World Wide Fire News
Fighting Chaplain Cited
The fire-fighting chaplain of Giessen, France, Norris T. Morton, was recently honored with a citation from the French Army for his services to the fire departments of Europe during the past two years.
Presented in Paris on June 24 by Lt. Col. Maurice Feger, chief of that city’s fire department, the citation was accompanied by an embossed certificate of honorary membership in the Paris Fire Department, an official fire department badge and a silver fireman’s helmet.
In presenting the award, Col. Feger said: “There are no foreigners among firemen.
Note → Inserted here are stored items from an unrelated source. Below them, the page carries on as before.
(* ===== verification/TimerRace.v ===== *)
(** * The timer library called from a second thread.

    The event loop runs in a thread of its own while [AddTimer] is called from the
    program's, on the same queue and without a lock.  [add_step] is [AddTimer] one
    access at a time; a round of the loop ([HandleRead]) may come between any two.
    A round is taken whole and each access is atomic here: what goes wrong does so
    in every finer interleaving too. *)
From S2P Require Import Prelude CInt Float64 TimerStamp TimerQueue TimerQueueInv TimerQueueRun TimerQueueSpec.

(** Where the caller is in [AddTimer], [AddTimerInLoop] and [insert], and its
    local variables. *)
Inductive add_pc : Type :=
  | AtNew
  | AtAssert (timer : Z)
  | AtBegin (timer : Z)
  | AtEmplace (timer when : Z) (earliestChanged : bool)
  | AtActive (timer : Z) (earliestChanged : bool)
  | AtAssert2 (timer : Z) (earliestChanged : bool)
  | AtArm (timer : Z) (earliestChanged : bool)
  | AtReturn (timer : Z)
  | AtDone (id : Z).

Section Race.
Context (clock : nat → Z) (alloc : gmap Z Timer → Z) (user : nat → Z → list call).
Context (cb when : Z) (interval : f64).
Implicit Types (q : TimerQueue) (pc : add_pc).

Definition add_step pc q : res (add_pc * TimerQueue) :=
  match pc with
  | AtNew =>
      let timer := alloc (heap q) in
      let t := new_Timer cb when interval (num_created_ q) in
      mret (AtAssert timer, set_heap (<[timer := t]> (heap q)) (count_created q))
  | AtAssert timer => _ ← assert_sizes q; mret (AtBegin timer, q)
  | AtBegin timer =>
      t ← deref timer q;
      let when := expiration_ t in
      let earliestChanged := match timers_ q with [] => true | it :: _ => stamp_lt when it.1 end in
      mret (AtEmplace timer when earliestChanged, q)
  | AtEmplace timer when earliestChanged =>
      mret (AtActive timer earliestChanged, set_timers (set_emplace (when, timer) (timers_ q)) (active_timers_ q) q)
  | AtActive timer earliestChanged =>
      t ← deref timer q;
      let active := match active_timers_ q !! sequence_ t with
                    | Some _ => active_timers_ q
                    | None => <[sequence_ t := timer]> (active_timers_ q)
                    end in
      mret (AtAssert2 timer earliestChanged, set_timers (timers_ q) active q)
  | AtAssert2 timer earliestChanged => _ ← assert_sizes q; mret (AtArm timer earliestChanged, q)
  | AtArm timer earliestChanged =>
      q ← (if earliestChanged then t ← deref timer q; resetTimerfd clock (expiration_ t) q else mret q);
      mret (AtReturn timer, q)
  | AtReturn timer => t ← deref timer q; mret (AtDone (sequence_ t), q)
  | AtDone id => mret (AtDone id, q)
  end.

(** The caller alone. *)
Fixpoint add_steps (n : nat) pc q : res (add_pc * TimerQueue) :=
  match n with
  | O => mret (pc, q)
  | S n => '(pc, q) ← add_step pc q; add_steps n pc q
  end.
(** ** Accounts: every task taken is being run or finished, every worker is
    idle, running a task or not yet counted *)
Definition b2z (b : bool) : Z := if b then 1 else 0.
Record accounts p : Prop := Accounts {
  a_held : taken p ≡ₚ finished p ++ held (pool_ p);
  a_idle : idlThrNum_ p + running (pool_ p) + b2z (uncounted p) = Z.of_nat (length (pool_ p));
  a_max : Z.of_nat (length (pool_ p)) ≤ THREADPOOL_MAX_NUM;
}.

(** A worker that changes its state without starting or ending a task. *)
Lemma accounts_move p i s s' :
  accounts p → pool_ p !! i = Some s → holds s = [] → holds s' = [] →
  accounts (set_worker i s' p).
Proof.
  intros [] Hi Hs Hs'. pose proof (held_insert _ _ _ s' Hi) as Hh. rewrite Hs, Hs', !app_nil_r in Hh.
  pose proof (running_insert _ _ _ s' Hi) as Hr.
  constructor; simpl; [by rewrite Hh| |by rewrite length_insert].
  rewrite length_insert, Hr. destruct s, s'; simpl in *; lia || done.
Qed.

Lemma accounts_ext p p' :
  accounts p → taken p' = taken p → finished p' = finished p → pool_ p' = pool_ p →
  idlThrNum_ p' = idlThrNum_ p → uncounted p' = uncounted p → accounts p'.
Proof. intros [] Ht Hf Hp Hi Hu. constructor; by rewrite ?Ht, ?Hf, ?Hp, ?Hi, ?Hu. Qed.

Lemma accounts_worker p i p' : core p → worker_step i p (Ok p') → accounts p → accounts p'.
Proof.
  intros Hc Hw Ha.
  inversion Hw as [Hi|Hi Hl|Hi Hr|Hi He Hr|Hi He Hr|Hi|t Hi|t Hi]; subst; alone;
    try (eapply (accounts_ext (set_worker i _ p)); [|reflexivity..];
         eapply (accounts_move _ _ _ _ Ha Hi); (done || by case_match)).
  - destruct (take_task_ok p i Hc Hi He) as (t & l & q & _ & _ & _ & _ & Ht).
    rewrite Ht in Hr. injection Hr as <-. destruct Ha.
    pose proof (held_insert _ _ _ (Taken t) Hi) as Hh. simpl in Hh. rewrite app_nil_r in Hh.
    pose proof (running_insert _ _ _ (Taken t) Hi) as Hrun. simpl in Hrun.
    constructor; simpl; [|rewrite length_insert, Hrun; lia|by rewrite length_insert].
    rewrite Hh, a_held0. solve_Permutation.
  - destruct Ha. pose proof (held_insert _ _ _ (Running t) Hi) as Hh. simpl in Hh.
    pose proof (running_insert _ _ _ (Running t) Hi) as Hrun. simpl in Hrun.
    constructor; simpl; [|rewrite length_insert, Hrun; lia|by rewrite length_insert].
    apply Permutation_app_inv_r in Hh. by rewrite Hh.
  - destruct Ha. pose proof (held_insert _ _ _ Top Hi) as Hh. simpl in Hh. rewrite app_nil_r in Hh.
    pose proof (running_insert _ _ _ Top Hi) as Hrun. simpl in Hrun.
    constructor; simpl; [|rewrite length_insert, Hrun; lia|by rewrite length_insert].
    rewrite a_held0, <- Hh. solve_Permutation.
Qed.

Lemma held_wake ws : held ((λ s, if decide (s = Waiting) then Acquire else s) <$> ws) = held ws.
Proof.
  unfold held. f_equal. rewrite <- list_fmap_compose. apply list_fmap_ext. by intros _ [] _.
Qed.
Lemma running_wake ws : running ((λ s, if decide (s = Waiting) then Acquire else s) <$> ws) = running ws.
Proof.
  unfold running. do 2 f_equal. induction ws as [|s ws IH]; [done|].
  rewrite fmap_cons, !filter_cons. destruct s; simpl; rewrite ?length_cons, ?IH; done.
Qed.

Lemma accounts_pending p p' : core p → pending_step p (Ok p') → accounts p → accounts p'.
Proof.
  intros Hc Hw Ha.
  inversion Hw as [fd q' Hn Hl Hq Hr|i Hn Hi|Hn Hn2|Hph|Hph Hf|Hu Hlen H1|Hu]; subst; alone;
    try (by apply (accounts_ext p)).
  - destruct (q_push _ _ _); simpl in Hr; [|done]. injection Hr as <-. by apply (accounts_ext p).
  - apply (accounts_ext (set_worker i Acquire p)); try done. by eapply accounts_move.
  - destruct Ha. constructor; simpl; by rewrite ?held_wake, ?running_wake, ?length_fmap.
  - destruct Ha. rewrite Hu in a_idle0. simpl in a_idle0.
    constructor; simpl; rewrite ?length_app; simpl; [|unfold running in *|lia].
    + unfold held in *. by rewrite fmap_app, concat_app, app_nil_r.
    + rewrite filter_app, length_app. simpl. lia.
  - destruct Ha. rewrite Hu in a_idle0. simpl in a_idle0. constructor; simpl; (done || lia).
Qed.

Lemma accounts_step p p' : core p → step p (Ok p') → accounts p → accounts p'.
Proof.
  intros Hc Hs Ha. inversion Hs as [i r Hw|r Hw|r Hw|r Hw|r Hw]; subst.
  - by eapply accounts_worker.
  - by eapply accounts_pending.
  - inversion Hw as [Hx|f fd Hf Hl Hr|size Hph [Hi _] H1|Hph Hi]; subst; alone; try (by apply (accounts_ext p)).
    + destruct (f fd (queue p)); simpl in Hr; [|done]. injection Hr as <-. by apply (accounts_ext p).
  - inversion Hw as [i Hi]; subst. by eapply accounts_move.
  - by apply query_same in Hw as ->.
Qed.

(** ** No lost wake-up while the pool runs *)
Definition attended p : Prop :=
  run_ p = true → contents (queue p) ≠ [] →
  pool_ p = [] ∨ (0 < notifies p)%nat ∨ ∃ i s, pool_ p !! i = Some s ∧ awake s = true.

Lemma attended_worker p p' i s s' :
  pool_ p !! i = Some s → awake s' = true → pool_ p' = <[i := s']> (pool_ p) → attended p'.
Proof.
  intros Hi Hs Hp _ _. right. right. exists i, s'. split; [|done].
  rewrite Hp. apply list_lookup_insert_eq. by eapply lookup_lt_Some.
Qed.

Lemma attended_stopped p : run_ p = false → attended p.
Proof. intros Hr Ht. congruence. Qed.

Lemma attended_ext p p' :
  attended p → run_ p' = run_ p → pool_ p' = pool_ p → notifies p' = notifies p →
  (contents (queue p') ≠ [] → contents (queue p) ≠ []) → attended p'.
Proof. unfold attended. intros Ha -> -> -> Hq Hr Hn. auto. Qed.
We are all one big family, pledged to work for mankind.” Seventy French Army officers, all of whom are connected with the fire department, were present at the ceremony which took place in “Le Chambre d’Honneur” at Paris Fire Department Headquarters on Place JULES-REYARD.-SOUTHWORTH LANCASTER.
Radar May Have Set Fire
Further evidence on the possibility of radar exploding photographer’s flashlight blubs and thus causing fire is contained in an Army report, issued earlier this year, on a fire in a mail ship on April 27, 1948, that may have been started by such means.
The report covers a fire aboard the S.S. American Producer, which destroyed 156 sacks of mail and damaged 2,431. The ship was en route to Bremerhaven, Germany, from the United States at the time, and the burned cargo was in the hold of the ship.
Army officials at Bremerhaven reported: “Examination of the ashes at the base of the fire revealed broken glass and cans of photo supplies, and it is believed the fire was started by spontaneous combustion (ignition) of materials or possibly the explosion of flash bulbs contained in some parcel in the mail bags. Explosion of the flash bulbs could have been caused by the ship’s radar.”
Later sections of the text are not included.